Raut sees potential customers beyond the obvious bet—farmers with massive landowning. “Pesticide spraying seasons differ for different crops. So, targeting farmers who need to spray at least 20 times a year (grapes, tea, sugarcane) makes more sense than those growing paddy, which needs to be sprayed just thrice a year.”
But aren’t these buyers nervous about investing in a technology that costs as much as an SUV and could potentially fly into a tree? Raut laughs. “During every single demonstration, that is always the first question. So I explain how the drone will be equipped with an obstacle avoidance feature.” There is another FAQ that’s thrown at Raut: Can a rival farmer use his drone to poison my field? “And then I explain the concept of geo-fencing.”
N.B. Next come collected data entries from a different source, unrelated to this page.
(** [findall] gives exactly the annotations of the line. *)
Lemma findall_annotates k i line :
  [kind_name k; i] ∈ findall (ANNOTATION u) line ↔ annotates k i line.
Proof.
  split.
  - intros (pre & here & rest & -> & (k' & i' & [= ->%kind_name_inj ->] & Hh)%match_annotates)%findall_from_sound.
    by exists pre, here, rest.
  - intros (pre & here & rest & -> & Hm%annotation_matches).
    apply (findall_from_complete _ 64 annotation_starts _ _ _ _ _ Hm). lia.
Qed.

(** Every match has a kind and an identifier. *)
Lemma findall_shape groups line :
  groups ∈ findall (ANNOTATION u) line → ∃ k i, groups = [kind_name k; i].
Proof.
  intros (pre & here & rest & -> & (k & i & -> & _)%match_annotates)%findall_from_sound. eauto.
Qed.
End Lines.

(** ** Annotations in the repository *)

Section Repository.
Context (u : Unicode) (root : text).

Definition dirs (k : Kind) : list text :=
  match k with kSatisfies => IMPLEMENTATION_DIRS | kVerifies => VERIFICATION_DIRS end.

(** A file that is searched for annotations of this kind has one of [i]. *)
Definition annotated (t : Tree) (k : Kind) (i : text) : Prop :=
  ∃ path line, path ∈ source_files t (dirs k) ∧ line ∈ splitlines (read_text t path) ∧
    annotates u k i line.

Lemma elem_line_annotations k relative lines index line a :
  a ∈ line_annotations u k relative lines index line → annotates u k (annotation_ident a) line.
Proof.
  intros (groups & Ha & Hg)%list_elem_of_bind. pose proof (findall_shape u _ _ Hg) as (k' & i & ->).
  case_bool_decide as Hk; [|by apply elem_of_nil in Ha]. apply kind_name_inj in Hk as ->.
  apply list_elem_of_singleton in Ha as ->. by apply findall_annotates.
Qed.
(** C29: However the kernel cuts the bytes, and at whatever call the parent may fail:
    at every moment each sample is the time from the stamping of one message to
    its complete return, and the benchmark ends under every fair schedule; when
    the calls of the parent succeed it has all its samples. *)
Theorem echo_measures_round_trips schedule :
  let run n := run_schedule step schedule n newEcho in
  (∀ n, samples (run n) = (λ h, h.2 - h.1) <$> history (run n)) ∧
  (fair echo_process schedule → ∃ n,
     echo_returned (run n) = true ∧
     ((∀ k, succeeds (schedule k)) → length (samples (run n)) = round_trips)).
Proof.
  assert (Hrun : ∀ n, echo_inv (run_schedule step schedule n newEcho)).
  { intros n. apply run_schedule_invariant; [apply echo_step_inv|apply echo_inv_new]. }
  cbv zeta. split; [intros n; apply Hrun|]. intros Hf.
  destruct (fair_terminates schedule newEcho echo_inv_new Hf) as [n Hn]. exists n. split; [done|].
  intros Hok. assert (Hcut : cut_short (run_schedule step schedule n newEcho) = false).
  { clear Hn. induction n as [|n IH]; [done|]. rewrite <- Nat.add_1_r, run_schedule_add. cbn [run_schedule].
    by apply step_not_cut. }
  pose proof (ei_count _ (Hrun n)) as Hc. pose proof (ei_complete _ (Hrun n)) as Hd.
  unfold echo_returned in Hn. destruct (parent_at _); try done. specialize (Hd eq_refl Hcut). lia.
Qed.
End Echo.

(** ** A schedule *)

Definition echo_in_turns (k : nat) : EchoEvent :=
  match (k mod 2)%nat with 0%nat => ParentStep 40 (Z.of_nat k) | _ => ChildStep 7 end.

Lemma echo_in_turns_fair : fair echo_process echo_in_turns.
Proof.
  apply (in_turns_are_fair _ [] echo_in_turns 2 (λ t, match t with ParentProcess => 0 | ChildProcess => 1 end)%nat);
    [lia|].
  intros t n. unfold echo_in_turns. rewrite Nat.Div0.mod_add. by destruct t.
Qed.

Lemma echo_measures_round_trips_witness :
  ∃ n, length (samples (run_schedule (echo_step 3) echo_in_turns n newEcho)) = 3%nat.
Proof.
  destruct (echo_measures_round_trips 3 echo_in_turns) as [_ H].
  destruct (H echo_in_turns_fair) as (n & _ & Hn). exists n. apply Hn.
  intros k. unfold echo_in_turns. destruct (k mod 2)%nat; done.
Defined.
Lemma whiteSpace_not_special (c : ascii) :
  Js.isWhiteSpace c = true ->
  Ascii.eqb c "\" = false /\ (Ascii.eqb c dquote || Ascii.eqb c "'") = false.
Proof.
  intros H.
  destruct (Ascii.eqb_spec c "\") as [->|_]; [discriminate H|].
  destruct (Ascii.eqb_spec c dquote) as [->|_]; [discriminate H|].
  destruct (Ascii.eqb_spec c "'") as [->|_]; [discriminate H|].
  split; reflexivity.
Qed.

Lemma squeeze_fixed_trimStart (s : string) :
  squeeze false false false s = s ->
  squeeze false false false (Js.trimStart s) = Js.trimStart s.
Proof.
  induction s as [|c rest IH]; intros H; [reflexivity|].
  cbn [Js.trimStart]. destruct (Js.isWhiteSpace c) eqn:Hws; [|exact H].
  apply IH. destruct (whiteSpace_not_special c Hws) as [Hbs Hq].
  cbn [squeeze] in H. rewrite Hbs, Hq, orb_true_r in H.
  injection H as H. now apply squeeze_fixed_relax in H.
Qed.

Lemma trimEnd_prefix (s : string) : exists rest, s = Js.trimEnd s ++ rest.
Proof.
  induction s as [|c s [rest IH]]; [now exists ""|].
  cbn [Js.trimEnd]. destruct (Js.trimEnd s) as [|d t] eqn:E.
  - destruct (Js.isWhiteSpace c).
    + now exists (String c s).
    + exists s. reflexivity.
  - exists rest. simpl. now rewrite IH at 1.
Qed.

Lemma squeeze_fixed_trim (s : string) :
  squeeze false false false s = s ->
  squeeze false false false (Js.trim s) = Js.trim s.
Proof.
  intros H. apply squeeze_fixed_trimStart in H. unfold Js.trim.
  destruct (trimEnd_prefix (Js.trimStart s)) as [rest Hrest].
  apply (squeeze_fixed_prefix _ rest). now rewrite <- Hrest.
Qed.

Lemma trimStart_forallb (p : ascii -> bool) (s : string) :
  Js.forallb p s = true -> Js.forallb p (Js.trimStart s) = true.
Proof.
  induction s as [|c rest IH]; intros H; [reflexivity|].
  cbn [Js.trimStart]. destruct (Js.isWhiteSpace c); [|exact H].
  simpl in H. apply andb_prop in H. now apply IH.
Qed.

Lemma trimEnd_forallb (p : ascii -> bool) (s : string) :
  Js.forallb p s = true -> Js.forallb p (Js.trimEnd s) = true.
Proof.
  induction s as [|c rest IH]; intros H; [reflexivity|].
  simpl in H. apply andb_prop in H. destruct H as [Hc Hrest].
  cbn [Js.trimEnd]. specialize (IH Hrest).
  destruct (Js.trimEnd rest) as [|d t].
  - destruct (Js.isWhiteSpace c); simpl; [reflexivity | now rewrite Hc].
  - change (Js.forallb p (String c (String d t)))
      with (p c && Js.forallb p (String d t)).
    now rewrite Hc, IH.
Qed.

Lemma trimEnd_idempotent (s : string) : Js.trimEnd (Js.trimEnd s) = Js.trimEnd s.
Proof.
  induction s as [|c rest IH]; [reflexivity|].
  cbn [Js.trimEnd]. destruct (Js.trimEnd rest) as [|d t] eqn:E.
  - destruct (Js.isWhiteSpace c) eqn:Hws; [reflexivity|].
    unfold Js.str. cbn [Js.trimEnd]. now rewrite Hws.
  - cbn [Js.trimEnd] in *. now rewrite IH.
Qed.

Lemma trimStart_trimmed (s : string) :
  Js.trimStart (Js.trimEnd (Js.trimStart s)) = Js.trimEnd (Js.trimStart s).
Proof.
  induction s as [|c rest IH]; [reflexivity|].
  cbn [Js.trimStart]. destruct (Js.isWhiteSpace c) eqn:Hws; [exact IH|].
  cbn [Js.trimEnd]. destruct (Js.trimEnd rest) as [|d t].
  - rewrite Hws. unfold Js.str. cbn [Js.trimStart]. now rewrite Hws.
  - cbn [Js.trimStart]. now rewrite Hws.
Qed.

Lemma trim_idempotent (s : string) : Js.trim (Js.trim s) = Js.trim s.
Proof.
  unfold Js.trim. now rewrite trimStart_trimmed, trimEnd_idempotent.
Qed.

(** Without a semicolon or comma there is no blank line to collapse. *)
Lemma collapseBlankLines_plain (s : string) :
  plain s = true -> collapseBlankLines s = s.
Proof.
  unfold collapseBlankLines, Re.replaceAll.
  induction s as [|c rest IH]; intros H; [reflexivity|].
  apply plain_cons in H. destruct H as (_ & _ & Hsep & Hrest).
  cbn [Re.replaceFrom].
  assert (Hnone : BLANK_LINE_RE (String c rest) = None).
  { unfold BLANK_LINE_RE. destruct rest; [reflexivity|]. now rewrite Hsep. }
  now rewrite Hnone, IH.
Qed.

Lemma prettyPrintType_plain (s : string) :
  plain s = true ->
  prettyPrintType s = Ret (Js.trim (squeeze false false false s)).
Proof.
  intros H. unfold prettyPrintType.
  destruct (prettyLoop_plain s H prettyInit) as [st [Hrun Hjoin]].
  rewrite Hrun. cbn [bind]. rewrite Hjoin. cbn.
  rewrite collapseBlankLines_plain; [reflexivity|].
  now apply squeeze_forallb.
Qed.

Lemma trim_squeeze_plain (s : string) :
  plain s = true -> plain (Js.trim (squeeze false false false s)) = true.
Proof.
  intros H. unfold plain, Js.trim.
  apply trimEnd_forallb, trimStart_forallb. now apply squeeze_forallb.
Qed.

(** C2, as amended.  On every string that contains no brace, bracket,
    semicolon or comma the pretty-printer is idempotent: printing its
    own output gives that output again. *)
Theorem prettyPrintType_idempotent_plain (s : string) :
  plain s = true ->
  (printed <- prettyPrintType s ;; prettyPrintType printed) = prettyPrintType s.
Proof.
  intros H. rewrite (prettyPrintType_plain s H). cbn [bind].
  rewrite (prettyPrintType_plain _ (trim_squeeze_plain s H)).
  rewrite squeeze_fixed_trim by apply squeeze_idempotent.
  now rewrite trim_idempotent.
Qed.

Lemma prettyPrintType_idempotent_plain_witness :
  (printed <- prettyPrintType "  string |  null " ;; prettyPrintType printed)
  = prettyPrintType "  string |  null ".
Proof.
  apply (prettyPrintType_idempotent_plain "  string |  null "). reflexivity.
Defined.

(** The pretty-printer is not idempotent: its output for [{}] holds a
    line break and an indentation that a second pass treats as text. *)
Lemma prettyPrintType_not_idempotent :
  ~ (forall s,
        (printed <- prettyPrintType s ;; prettyPrintType printed) = prettyPrintType s).
Proof.
  intros H. specialize (H "{}"). vm_compute in H. discriminate H.
Qed.

(** ** Concrete runs *)

Example prettyPrintType_empty_object :
  prettyPrintType "{}" = Ret ("{" ++ nl ++ "  " ++ nl ++ "}").
Proof. reflexivity. Qed.

Example prettyPrintType_second_pass :
  prettyPrintType ("{" ++ nl ++ "  " ++ nl ++ "}")
  = Ret ("{" ++ nl ++ "  " ++ nl ++ " " ++ nl ++ nl ++ "}").
Proof. reflexivity. Qed.

(** A closing brace without its opening one makes [repeat] throw. *)
Example prettyPrintType_unbalanced : prettyPrintType "}" = Throw RangeError.
Proof. reflexivity. Qed.

Example prettyPrintType_record :
  prettyPrintType "{ id: number; name: string }"
  = Ret ("{" ++ nl ++ "   id: number;" ++ nl ++ "   name: string " ++ nl ++ "}").
Proof. reflexivity. Qed.

Example parseParamsFromPath_root_parameter : parseParamsFromPath ":id/posts" = "{}".
Proof. reflexivity. Qed.

Example repairParams_not_literal :
  repairParams "_ResolvePath<string>" = "_ResolvePath<string>".
Proof. reflexivity. Qed.
Lemma plain_rmap {A B : Type} (f : A -> result B) (xs : list A) :
  (forall x, plain (f x)) -> plain (rmap f xs).
Proof.
  intros Hf. induction xs as [|x xs IH]; cbn [rmap]; [apply plain_ret|].
  apply plain_rbind; [apply Hf|intros y].
  apply plain_rbind; [exact IH|intros ys; apply plain_ret].
Qed.

Lemma plain_build (fields : list (string * (json -> result json))) (x : json) :
  Forall (fun f => plain (snd f x)) fields -> plain (build fields x).
Proof.
  intros Hf. unfold build.
  apply plain_rbind; [|intros kv; apply plain_ret].
  induction Hf as [|f fields Hx _ IH]; cbn [rmap]; [apply plain_ret|].
  apply plain_rbind.
  - apply plain_rbind; [exact Hx|intros v; apply plain_ret].
  - intros y. apply plain_rbind; [exact IH|intros ys; apply plain_ret].
Qed.

Ltac plain_pure :=
  repeat first [ apply plain_iterate | apply plain_keys | apply plain_to_key
               | apply plain_int_add | apply plain_raise_for_status
               | apply plain_response_json
               | apply plain_rmap; intros ?
               | plain_step ].

Ltac plain_summary :=
  apply plain_build; repeat constructor; cbn [snd]; unfold item; plain_pure.

Lemma plain_repo_summary (x : json) : plain (repo_summary x).
Proof. plain_summary. Qed.

Lemma plain_gist_summary (x : json) : plain (gist_summary x).
Proof. plain_summary. Qed.

Lemma plain_starred_summary (x : json) : plain (starred_summary x).
Proof. plain_summary. Qed.

Lemma plain_user_summary (x : json) : plain (user_summary x).
Proof. plain_summary. Qed.

Lemma plain_org_summary (x : json) : plain (org_summary x).
Proof. plain_summary. Qed.

Lemma plain_event_summary (x : json) : plain (event_summary x).
Proof. plain_summary. Qed.
(** * Mini-Bash: a shallow embedding of [mini_bash.c] and its specification

    The development follows the layout of the C file: text helpers,
    the line reader, the tokenizer [parse_line], the path builder and the
    executable resolver, the status reporter, the launcher, the [cd]
    built-in and the read-eval loop of [main].

    Conventions.
    - A C string value is the list of its bytes before the terminating NUL.
    - The line buffer is modelled as raw memory (a list of bytes that may
      hold NUL anywhere): [parse_line] writes terminators into it and
      returns offsets into it, exactly as the C code returns pointers.
    - The operating system is a record of oracles and observable streams
      ([world]); every system call of the source is a function on it. *)

From Stdlib Require Import Bool Ascii String List ZArith Lia Arith.
Import ListNotations.

(* ------------------------------------------------------------------ *)
(** ** Bytes and C strings *)

Definition text := list ascii.

Definition lit (s : string) : text := list_ascii_of_string s.

Definition NUL : ascii := "000"%char.
Definition TAB : ascii := "009"%char.
Definition LF  : ascii := "010"%char.
Definition CR  : ascii := "013"%char.
Definition SP  : ascii := " "%char.

(** The separator test that the source spells out four times:
    [c == ' ' || c == '\t' || c == '\r' || c == '\n']. *)
Definition is_ws (c : ascii) : bool :=
  Ascii.eqb c SP || Ascii.eqb c TAB || Ascii.eqb c CR || Ascii.eqb c LF.

Definition is_nul (c : ascii) : bool := Ascii.eqb c NUL.

(** [*line != '\0' && *line != ' ' && *line != '\t' && ...]: the test of
    the token-scanning loop. *)
Definition is_tokchar (c : ascii) : bool := negb (is_nul c) && negb (is_ws c).

(** Reading a byte of memory.  Offsets past the modelled block read as NUL:
    the block always ends with the string terminator, which every loop of
    the source stops at, so such offsets are never reached. *)
Definition peek (m : text) (i : nat) : ascii := nth i m NUL.

(** [m[i] = c]. *)
Fixpoint poke (m : text) (i : nat) (c : ascii) : text :=
  match m, i with
  | [], _ => []
  | _ :: m', O => c :: m'
  | x :: m', S i' => x :: poke m' i' c
  end.

Fixpoint take_while (p : ascii -> bool) (s : text) : text :=
  match s with
  | [] => []
  | c :: s' => if p c then c :: take_while p s' else []
  end.

Fixpoint drop_while (p : ascii -> bool) (s : text) : text :=
  match s with
  | [] => []
  | c :: s' => if p c then drop_while p s' else s
  end.

(** The C string that starts a block of memory: the bytes before the
    first NUL. *)
Definition cstr (m : text) : text := take_while (fun c => negb (is_nul c)) m.
(** [last_alert] is the instance attribute; [ticks], [reads] and [posts]
    count the clock readings, Redis calls and webhook posts made so far;
    [out] is the trace, newest event first, each event stamped with the
    number of clock readings made before it. *)
Record World := {
  last_alert : gmap string Z;
  ticks : nat;
  reads : nat;
  posts : nat;
  out : list (nat * event);
}.

(** [self.last_alert = {}] and nothing done yet. *)
Definition init_world : World :=
  {| last_alert := ∅; ticks := 0; reads := 0; posts := 0; out := [] |}.

(** ** The monad: state, and exceptions that keep the state *)

Inductive res (A : Type) :=
  | Ret (a : A) (w : World)
  | Raise (e : exn) (w : World).
Arguments Ret {A} a w.
Arguments Raise {A} e w.

Definition M (A : Type) : Type := World -> res A.

Definition world_of {A} (r : res A) : World :=
  match r with Ret _ w => w | Raise _ w => w end.

Definition ret {A} (a : A) : M A := fun w => Ret a w.

Definition bind {A B} (m : M A) (k : A -> M B) : M B :=
  fun w => match m w with
           | Ret a w' => k a w'
           | Raise e w' => Raise e w'
           end.

Definition raise {A} (e : exn) : M A := fun w => Raise e w.

(** The monad operations under stdpp's notations [x ← m; k] and [m ;; k]. *)
#[global] Instance M_ret : MRet M := @ret.
#[global] Instance M_bind : MBind M := fun A B k m => bind m k.

(** [try: body  except <catches> as e: handler e] *)
Definition try_except {A} (body : M A) (catches : exn -> bool)
    (handler : exn -> M A) : M A :=
  fun w => match body w with
           | Ret a w' => Ret a w'
           | Raise e w' => if catches e then handler e w' else Raise e w'
           end.

(** [for x in xs: body x] *)
Fixpoint for_each {A} (xs : list A) (body : A -> M unit) : M unit :=
  match xs with
  | [] => ret tt
  | x :: xs' => body x ;; for_each xs' body
  end.

(** [if c: body] *)
Definition when (c : bool) (body : M unit) : M unit :=
  if c then body else ret tt.

(** ** State updates *)

Definition tick (w : World) : World :=
  {| last_alert := last_alert w; ticks := S (ticks w); reads := reads w;
     posts := posts w; out := out w |}.

Definition count_read (w : World) : World :=
  {| last_alert := last_alert w; ticks := ticks w; reads := S (reads w);
     posts := posts w; out := out w |}.

Definition count_post (w : World) : World :=
  {| last_alert := last_alert w; ticks := ticks w; reads := reads w;
     posts := S (posts w); out := out w |}.

Definition log (ev : event) (w : World) : World :=
  {| last_alert := last_alert w; ticks := ticks w; reads := reads w;
     posts := posts w; out := (ticks w, ev) :: out w |}.

Definition store (key : string) (t : Z) (w : World) : World :=
  {| last_alert := <[key := t]> (last_alert w); ticks := ticks w;
     reads := reads w; posts := posts w; out := out w |}.

(** [timedelta(minutes=n)] *)
Definition timedelta_minutes (n : Z) : Z := n * 60 * 1000000.

(** The configuration attributes set by [__init__]; [alert_webhook] is
    [alert_webhook or os.getenv("QUEUE_MONITOR_WEBHOOK")], which is [None]
    or a string (possibly empty). *)
Record Monitor := {
  alert_webhook : option string;
  queue_depth_threshold : Z;
  check_interval : Z;
}.

(** ** What both scripts do the same way *)

Section Primitives.
Context (E : Env).

(** [d[k]] *)
Definition subscript (d : dict) (k : string) : M value :=
  match dict_get k d with
  | Some v => ret v
  | None => raise (KeyError k)
  end.

(** [datetime.utcnow()] *)
Definition utcnow : M Z :=
  fun w => Ret (utcnow_at E (ticks w)) (tick w).

Definition emit (ev : event) : M unit :=
  fun w => Ret tt (log ev w).

(** [print(line)] *)
Definition print (line : string) : M unit := emit (Print line).

(** [time.sleep(seconds)]: a negative length raises [ValueError], one the
    platform cannot take raises what [sleep_error] says, and nothing has
    been slept then. *)
Definition sleep (seconds : Z) : M unit :=
  if bool_decide (seconds < 0)
  then raise (ValueError "sleep length must be non-negative")
  else match sleep_error E seconds with
       | Some e => raise e
       | None => emit (Sleep seconds)
       end.

(** [self.last_alert.get(key)] *)
Definition last_alert_get (key : string) : M (option Z) :=
  fun w => Ret (last_alert w !! key) w.

(** [self.last_alert[key] = t] *)
Definition last_alert_set (key : string) (t : Z) : M unit :=
  fun w => Ret tt (store key t w).

Definition ask {A} (answer : nat -> reply A) : M A :=
  fun w => match answer (reads w) with
           | Got a => Ret a (count_read w)
           | Fails msg => Raise (RedisError msg) (count_read w)
           end.

(** [self.redis.llen(key)] *)
Definition redis_llen (key : string) : M Z :=
  ask (fun n => llen_at E n key).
NOT ALL DRONES are designed to respect their geo- fence, or, geographical limitations. In August, two drones were used in an assassination attempt on Venezuelan president Nicolás Maduro in Caracas. It could well have been an episode in Black Mirror. Mid-speech, Maduro notices the first of two hectacopters —carrying a payload of explosives—flying overhead. When it detonates, Maduro ducks for cover. Then, the second drone explodes, causing the military parade to flee for their lives.
With the rapid escalation in the use of drones globally, it was but a matter of time before their malefic use grew proportionally. Think about it: a small flying object with the capacity to carry a payload, which poses no threat to the life of an operator with a remote-control and which can’t be detected by most aviation radars available today—how long was it really going to take before it became a convenient tool for terror attacks?
“Like all new technology, in the wrong hands drones too can be programmed to go rogue,” says Mrigank Singh, founder of Sensebird Solutions. “But rogue drones have given birth to a sub-industry. I’m talking about the counter-UAV, or anti-drone, industry.” Mrigank knows the subject better than most; he is getting ready to sell counter-UAV solutions to the Government.
The concept of counter-UAV is based on three fundamental principles. Detection. Identification. Neutralisation. In that order. “To detect a drone, a strong policy helps,” says Mrigank. “But policies are for cooperative drones who are willing to identify themselves on detection. This doesn’t hold true for rogues. And to keep them in check, a full stack of new technology exists today.”
Most anti-drone technologies have mushroomed in the last couple of years. Take Static Starring Radars, which put to shame Primary Surveillance Radars—installed in most airports around the world—when it comes to detecting a drone. But a vastly superior method that even radar-detection is a science called radiogoniometry, he says. “It triangulates a signal and can pinpoint the location of the operator. Compared to radars, radiogoniometry is cost effective, and unlike radars, this process can help with identification and neutralisation as well.” But there are drawbacks. Radiogoniometry is of no use if the drone has a preloaded flight plan.
“There is no silver bullet for counter- UAV solutions yet,” Mrigank says. “Take neutralising a rogue drone. There are ways today to hard-kill your target drone by bursting a projectile in its vicinity or with a net- capture. And there are soft-kill methods, such as hacking and stealing its live-feed, or by using a not-so-subtle jammer gun. The point is, as drones get better and rogue drones get better, so will we.”